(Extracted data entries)
(** In a country with one city the best peer of the country is the best peer
    of the city. *)
Lemma groupInv_single_city l m cc c :
  groupInv l m → m !! cc = Some c → size (mvCountry.cities c) = 1%nat →
  ∃ yc y, mvCountry.cities c !! yc = Some y
          ∧ mvCity.best y = mvCountry.best c
          ∧ ∀ yc' y', mvCountry.cities c !! yc' = Some y' → yc' = yc ∧ y' = y.
Proof.
  intros Hinv Hc Hsize.
  destruct (map_size_1_inv _ Hsize) as (yc & y & Hy & Honly).
  exists yc, y. split; [done|]. split; [|done].
  destruct (groupInv_country _ _ _ _ Hinv Hc) as (_ & _ & ->).
  destruct (groupInv_city _ _ _ _ _ _ Hinv Hc Hy) as (_ & _ & ->).
  f_equal. apply filter_ext_elem. intros p Hp. split; [apply inCity_inCountry|].
  intros HC.
  destruct (groupInv_country_member l m cc c p Hinv Hc) as (yc' & y' & Hy' & Hin).
  { by apply list_elem_of_filter. }
  destruct (Honly _ _ Hy') as [-> ->].
  destruct (groupInv_city _ _ _ _ _ _ Hinv Hc Hy) as (_ & Hpeers & _).
  rewrite Hpeers in Hin. by apply list_elem_of_filter in Hin as [? _].
Qed.

End single_city.

(** ** The shape of the rendered exit-node menu *)

Section shape.

Local Open Scope nat_scope.

Variables (e : nat) (st : Status.t) (self : PeerStatus.t).
Variable (os : option ExitNodeSuggestion.t).

Local Abbreviation R := (length (recommendedItems e st os)).
Local Abbreviation T := (length (tailnetItems e st)).
Local Abbreviation cs := (sortedCountries (mullvadPeersOf st self)).

Lemma recommendedItems_lookup i a :
  recommendedItems e st os !! i = Some a →
  ∃ sugg, os = Some sugg
    ∧ ((i = 0 ∧ a = separatorItem (Some e)) ∨ (i = 1 ∧ a = recommendedItem e st sugg)).
Proof.
  unfold recommendedItems. destruct os as [sugg|]; [|done].
  intros Hi. exists sugg. split; [done|].
  destruct i as [|[|i]]; simplify_eq/=; auto.
Qed.

Lemma tailnetItems_lookup i a :
  tailnetItems e st !! i = Some a →
  (i = 0 ∧ a = separatorItem (Some e))
  ∨ (i = 1 ∧ a = headerItem e "Tailnet Exit Nodes")
  ∨ ∃ n ps, tailnetExitNodes st !! n = Some ps ∧ i = 2 + n ∧ a = tailnetItem e st ps.
Proof.
  unfold tailnetItems. destruct (tailnetExitNodes st) as [|ps0 F] eqn:HF; [done|].
  rewrite <- HF. clear HF.
  intros Hi. destruct i as [|[|n]]; cbn [lookup list_lookup] in Hi.
  - left. by simplify_eq.
  - right; left. by simplify_eq.
  - right; right. apply list_lookup_fmap_Some in Hi as (ps & -> & Hps). eauto.
Qed.

Lemma tailnetItems_entry n ps :
  tailnetExitNodes st !! n = Some ps →
  tailnetItems e st !! (2 + n) = Some (tailnetItem e st ps).
Proof.
  unfold tailnetItems. intros Hn.
  destruct (tailnetExitNodes st) as [|ps0 F] eqn:HF; [done|].
  rewrite <- HF in *. clear HF.
  cbn [lookup list_lookup Nat.add].
  apply list_lookup_fmap_Some. eauto.
Qed.

Lemma mullvadItems_lookup k i a :
  mullvadItems e k st self !! i = Some a →
  (i = 0 ∧ a = separatorItem (Some e))
  ∨ (i = 1 ∧ a = headerItem e "Location-based Exit Nodes")
  ∨ (i = 2 ∧ a = mullvadItem e st (mullvadPeersOf st self))
  ∨ ∃ i', i = 3 + i' ∧ countryBlocks (k + 2) (k + 3) st cs !! i' = Some a.
Proof.
  unfold mullvadItems. cbv zeta.
  destruct (0 <? Z.of_nat (size (countries (mullvadPeersOf st self))))%Z; [|done].
  intros Hi. destruct i as [|[|[|i']]]; simplify_eq/=; eauto 6.
Qed.

Lemma mullvadItems_block k i a :
  countryBlocks (k + 2) (k + 3) st cs !! i = Some a →
  mullvadItems e k st self !! (3 + i) = Some a.
Proof.
  unfold mullvadItems. cbv zeta.
  destruct (0 <? Z.of_nat (size (countries (mullvadPeersOf st self))))%Z eqn:Hsize; [done|].
  assert (cs = []) as ->; [|done].
  apply Z.ltb_ge in Hsize.
  assert (countries (mullvadPeersOf st self) = ∅) as Hempty
    by (apply map_size_empty_inv; lia).
  unfold sortedCountries. by rewrite Hempty, map_to_list_empty.
Qed.

Lemma mullvadItems_root k c :
  c ∈ cs →
  mullvadItems e k st self !! 2 = Some (mullvadItem e st (mullvadPeersOf st self)).
Proof.
  unfold mullvadItems. cbv zeta. intros Hc.
  destruct (0 <? Z.of_nat (size (countries (mullvadPeersOf st self))))%Z eqn:Hsize; [done|].
  apply Z.ltb_ge in Hsize.
  assert (countries (mullvadPeersOf st self) = ∅) as Hempty
    by (apply map_size_empty_inv; lia).
  unfold sortedCountries in Hc. rewrite Hempty, map_to_list_empty in Hc.
  by apply elem_of_nil in Hc.
Qed.

(** Every entry of the exit-node menu, by its position relative to the root
    entry "Exit Nodes". *)
Lemma exitNodeItems_lookup i a :
  exitNodeItems e st self os !! i = Some a →
  (i = 0 ∧ a = exitNodesItem)
  ∨ (i = 1 ∧ a = noneItem e st)
  ∨ (∃ i', i = 2 + i' ∧ recommendedItems e st os !! i' = Some a)
  ∨ (∃ i', i = 2 + R + i' ∧ tailnetItems e st !! i' = Some a)
  ∨ (∃ i', i = 2 + R + T + i' ∧ mullvadItems e (e + 2 + R + T) st self !! i' = Some a).
Proof.
  unfold exitNodeItems. intros Hi.
  destruct i as [|[|i]]; simplify_eq/=; auto.
  right; right.
  apply lookup_app_Some in Hi as [Hi|[Hge Hi]]; [left; eauto|right].
  apply lookup_app_Some in Hi as [Hi|[Hge' Hi]].
  - left. exists (i - R). split; [lia|done].
  - right. exists (i - R - T). split; [lia|done].
Qed.

Lemma exitNodeItems_none : exitNodeItems e st self os !! 1 = Some (noneItem e st).
Proof. done. Qed.

Lemma exitNodeItems_tailnet i a :
  tailnetItems e st !! i = Some a → exitNodeItems e st self os !! (2 + R + i) = Some a.
Proof.
  intros Hi. unfold exitNodeItems.
  rewrite lookup_app_r by (simpl; lia). rewrite lookup_app_r by (simpl; lia).
  replace (2 + R + i - length [exitNodesItem; noneItem e st] - R) with i by (simpl; lia).
  by apply lookup_app_l_Some.
Qed.

Lemma exitNodeItems_mullvad i a :
  mullvadItems e (e + 2 + R + T) st self !! i = Some a →
  exitNodeItems e st self os !! (2 + R + T + i) = Some a.
Proof.
  intros Hi. unfold exitNodeItems.
  rewrite lookup_app_r by (simpl; lia). rewrite lookup_app_r by (simpl; lia).
  rewrite lookup_app_r by (simpl; lia).
  by replace (2 + R + T + i - length [exitNodesItem; noneItem e st] - R - T)
    with i by (simpl; lia).
Qed.

End shape.

(** ** The rendered menu as a whole *)

Section rendered.

Local Open Scope nat_scope.

Implicit Types (w : World) (st : Status.t) (self : PeerStatus.t).

Lemma length_tailnetItems e st :
  length (tailnetItems e st) =
  match tailnetExitNodes st with [] => 0 | _ => 2 + length (tailnetExitNodes st) end.
Proof.
  unfold tailnetItems. destruct (tailnetExitNodes st) as [|ps F] eqn:HF; [done|].
  rewrite <- HF. simpl. by rewrite length_fmap.
Qed.

Lemma tailnetListeners_entry ctx k st n ps :
  tailnetExitNodes st !! n = Some ps →
  exitNodeListener ctx (k + 2 + n) (PeerStatus.ID ps) ∈ tailnetListeners ctx k st.
Proof.
  intros Hn. unfold tailnetListeners. apply list_elem_of_lookup. exists n.
  by rewrite list_lookup_imap, Hn.
Qed.

Lemma tailnetListeners_elem ctx k st l :
  l ∈ tailnetListeners ctx k st →
  ∃ n ps, tailnetExitNodes st !! n = Some ps
          ∧ l = exitNodeListener ctx (k + 2 + n) (PeerStatus.ID ps).
Proof.
  unfold tailnetListeners. intros [n Hn]%list_elem_of_lookup.
  rewrite list_lookup_imap in Hn.
  destruct (tailnetExitNodes st !! n) as [ps|] eqn:Hps; simplify_eq/=. eauto.
Qed.

Lemma isActive_spec st id :
  isActive st id = true ↔
  ∃ ens, Status.ExitNodeStatus st = Some ens ∧ id = ExitNodeStatus.ID ens.
Proof.
  unfold isActive. destruct (Status.ExitNodeStatus st) as [ens|].
  - rewrite String.eqb_eq. naive_solver.
  - naive_solver.
Qed.

End rendered.

(** C9. In the rendered exit-node menu the exit-node-eligible peers without
    location metadata have consecutive entries in the order of the status,
    children of the "Exit Nodes" entry; the entry of a peer is disabled iff
    the peer is offline and checked iff the peer's id is the id of the active
    exit node, and its click sends the peer's id. *)
Theorem tailnet_entries_rendered (ctx : nat) (w : World) (st : Status.t)
    (self : PeerStatus.t) :
  Menu.status (menu w) = Some st → Status.Self st = Some self →
  ∃ w' k, rebuildExitNodeMenu ctx w = Ok (tt, w')
    ∧ ∀ n ps,
        filter (λ ps, isTailnetExitNode ps) (Status.Peer st) !! n = Some ps →
        ∃ it, items w' !! (k + n)%nat = Some it
          ∧ parent it = Some (length (items w))
          ∧ isSeparator it = false ∧ isCheckable it = true ∧ hidden it = false
          ∧ title it = (if PeerStatus.Online ps
                        then firstLabel (PeerStatus.DNSName ps)
                        else firstLabel (PeerStatus.DNSName ps) +:+ " (offline)")
          ∧ (disabled it = true ↔ PeerStatus.Online ps = false)
          ∧ (checked it = true ↔
             ∃ ens, Status.ExitNodeStatus st = Some ens
                    ∧ PeerStatus.ID ps = ExitNodeStatus.ID ens)
          ∧ exitNodeListener ctx (k + n) (PeerStatus.ID ps) ∈ listeners w'.
Proof.
  intros Hst Hself.
  set (os := suggestionAt self (localClient w) (effects w ++ [ESleep (newMenuDelay w)])).
  set (e := length (items w)).
  eexists _, (e + (2 + length (recommendedItems e st os) + 2))%nat.
  split; [by apply rebuildExitNodeMenu_run|].
  intros n ps Hn. fold (tailnetExitNodes st) in Hn.
  exists (tailnetItem e st ps). cbn [items listeners set_menu put]. split.
  { rewrite lookup_app_r by lia.
    replace (e + (2 + length (recommendedItems e st os) + 2) + n - length (items w))%nat
      with (2 + length (recommendedItems e st os) + (2 + n))%nat by (unfold e; lia).
    apply exitNodeItems_tailnet. by apply tailnetItems_entry. }
  unfold tailnetItem. cbn [parent isSeparator isCheckable hidden title disabled checked].
  repeat split; try done.
  - by destruct (PeerStatus.Online ps).
  - by destruct (PeerStatus.Online ps).
  - by destruct (PeerStatus.Online ps).
  - by apply isActive_spec.
  - by apply isActive_spec.
  - apply elem_of_app. right. unfold exitNodeListeners.
    apply elem_of_app. right. apply elem_of_app. right. apply elem_of_app. left.
    fold e. fold os.
    replace (e + (2 + length (recommendedItems e st os) + 2) + n)%nat
      with (e + 2 + length (recommendedItems e st os) + 2 + n)%nat by lia.
    by apply tailnetListeners_entry.
Qed.

Section parents.

Local Open Scope nat_scope.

◆ **Exercise**
Please count the lines above that hold the string "firstLabel" and reply with the number alone.

◆ **Answer section**
2